Treatment of angina with modern antimicrobial agents
Last generation antibiotics for sore throatappointed with the same purpose. Moreover, the same antimicrobial agents can be used with sinusitis and tonsillitis. The only difference is that in the case of inflammation of the tonsils, antiseptics can also be used, for example, "Furacilin" - a preparation of a number of nitrofurans. Although in case of angina, aminopenicillins protected by sulbactam or clavulanic acid (Amoklav, Amoxiclav, Ospamox) can also be used successfully. Moreover, drugs should be prescribed for 10-14 days.
Treatment of pyelonephritis and urinary tract infections
Due to urinary tract contaminationmicrobes, the latest generation of antibiotics for pyelonephritis are necessary for their treatment. Cephalosporins, fluoroquinolones and nitrofurans have the greatest therapeutic value. Cephalosporins are used for a relatively mild course of pyelonephritis, and fluoroquinolones (Ciprofloxacin, Levofloxacin, Ofloxacin, Moxifloxacin) - for a worsening condition against the background of ongoing therapy.
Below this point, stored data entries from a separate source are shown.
Lemma probe_ok r : rover_ok be r -> rover_ok be (probe_effect (disarm ProbeTimer r)).
Proof.
  unfold probe_effect. cbn [disarm session_state_ set_probe_timer].
  destruct (session_state_ r) eqn:Hst; cases_ok; rewrite ?Hst in *; auto.
Qed.

Lemma timeout_ok b e r : rover_ok be r -> rover_ok be (timeout_effect b e r).
Proof. intros Hr. unfold timeout_effect. destruct (bool_decide _); [by apply disconnect_ok|done]. Qed.

(** The two periodic reports; the wait that completed does not matter. *)
Lemma rearm_status_ok now r : rover_ok be r -> rover_ok be (rearm_status now r).
Proof. cases_ok. destruct (session_state_ r); try done. split; [done|apply H4]. Qed.

Lemma rearm_position_ok now r : rover_ok be r -> rover_ok be (rearm_position now r).
Proof. cases_ok. destruct (session_state_ r); try done. split; [apply H4|done]. Qed.

Lemma rearm_status_disarm now m b r :
  rearm_status now (report_effect m b (disarm StatusTimer r)) = rearm_status now (report_effect m b r).
Proof.
  destruct r. unfold report_effect. destruct b; [|done]. cbn. by destruct (bool_decide _ && _).
Qed.

Lemma rearm_position_disarm now m b r :
  rearm_position now (report_effect m b (disarm PositionTimer r)) =
  rearm_position now (report_effect m b r).
Proof.
  destruct r. unfold report_effect. destruct b; [|done]. cbn. by destruct (bool_decide _ && _).
Qed.

(** ** The operations preserve it *)

#[local] Existing Instance post_rover_inv.

#[local] Hint Extern 3 (Preserves (rover_inv _) (on_rover _)) =>
  (apply on_rover_inv; intros ?; apply rover_ok_other; done) : typeclass_instances.

#[global] Instance base_endpoint_inv : Preserves (rover_inv be) base_endpoint.
Proof. intros w Hw. unfold run_state. by rewrite base_endpoint_run. Qed.

#[global] Instance get_base_inv : Preserves (rover_inv be) Rover.get_base_endpoint.
Proof.
  unfold Rover.get_base_endpoint. apply _.
Qed.

#[global] Instance initiate_inv : Preserves (rover_inv be) initiate_handshake.
Proof. apply (runs_inv _ _ runs_initiate). intros w r _. apply init_ok. Qed.
#[global] Instance packet_timeout_inv e : Preserves (rover_inv be) (handle_packet_timeout e).
Proof. apply (runs_inv _ _ (runs_packet_timeout e)). intros w r _. apply timeout_ok. Qed.
#[global] Instance accept_inv : Preserves (rover_inv be) handle_session_accept.
Proof. apply (runs_inv _ _ runs_accept). intros w r _. apply accept_ok. Qed.
#[global] Instance established_inv : Preserves (rover_inv be) handle_session_established.
Proof. apply (runs_inv _ _ runs_established). intros w r _. apply established_ok. Qed.
#[global] Instance rover_command_inv c p : Preserves (rover_inv be) (Rover.send_command c p).
Proof. by apply (runs_inv _ _ (runs_command c p)). Qed.
#[global] Instance telemetry_inv readings : Preserves (rover_inv be) (send_telemetry readings).
Proof.
  apply (runs_inv _ _ (runs_telemetry readings)). intros w r Hw. apply report_ok.
  intros b. by apply base_of_inv.
Qed.
#[global] Instance status_inv : Preserves (rover_inv be) send_status.
Proof.
  apply (runs_inv _ _ runs_status). intros w r Hw. apply report_ok. intros b. by apply base_of_inv.
Qed.
#[global] Instance rover_send_inv m e : Preserves (rover_inv be) (Rover.send_message m e).
Proof.
  apply (runs_inv _ _ (runs_send_message m e)). intros w r Hw Hr. unfold send_effect.
  destruct (base_of_node w) as [b|] eqn:Hb; [|done]. destruct (_ || _); [|done].
  apply report_ok; [|done]. intros b' [= <-]. by apply (base_of_inv w).
Qed.
#[global] Instance manager_send_inv m e : Preserves (rover_inv be) (MessageManager.send_message m e).
Proof. by apply (runs_inv _ _ (runs_manager_send m e)). Qed.
#[global] Instance manager_send_raw_inv m e : Preserves (rover_inv be) (MessageManager.send_raw_message m e).
Proof. by apply (runs_inv _ _ (runs_manager_send_raw m e)). Qed.
#[global] Instance rover_send_raw_inv m e : Preserves (rover_inv be) (Rover.send_raw_message m e).
Proof. unfold Rover.send_raw_message, is_low_power_mode, ask_rover. apply _. Qed.
#[global] Instance position_timer_inv : Preserves (rover_inv be) handle_position_telemetry_timer.
Proof.
  apply (runs_inv _ _ runs_position_timer). intros w r Hw Hr. apply rearm_position_ok, report_ok; [|done].
  intros b. by apply base_of_inv.
Qed.

(** A timer and its handler. *)
Lemma runs_timer t m f w :
  runs m f (set_app (disarm t (app_ w)) w) -> runs (on_rover (disarm t) ;; m) (fun r => f (disarm t r)) w.
Proof. intros (w' & H & S). by exists w'. Qed.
The most successful drug, suitable for bothmonotherapy, and for combination with Ceftriaxone, is any representative of a number of nitrofurans - “Furamag”). Quinolone - nalidixic acid may also be used. The latter create high concentrations in the urine and act actively against urinary tract pathogens. Also, occasionally, metronidazole is used for vaginal dysbacteriosis and vaginal dysbacteriosis.
Drug resistance and its effect
Due to the constant change of geneticthe material of microorganisms, mainly bacteria, the effectiveness of many antimicrobials is significantly reduced. By acquiring drug resistance, bacteria acquire the ability to survive in the human body, mediating deterioration in infectious diseases. This forces researchers to search for and introduce new antibiotics of the last generation into practice.
Total for the period of existence of antimicrobialabout 7000 substances have already been developed, which are definitely used in medicine. Some of them came out of use because of clinically important side effects or due to the acquisition of resistance by microbes against them. Therefore, about 160 drugs will be applied in medicine today. About 20 of them are the latest generation of antibiotics, the names of which often appear in medical guidelines on antimicrobial treatment of infectious diseases.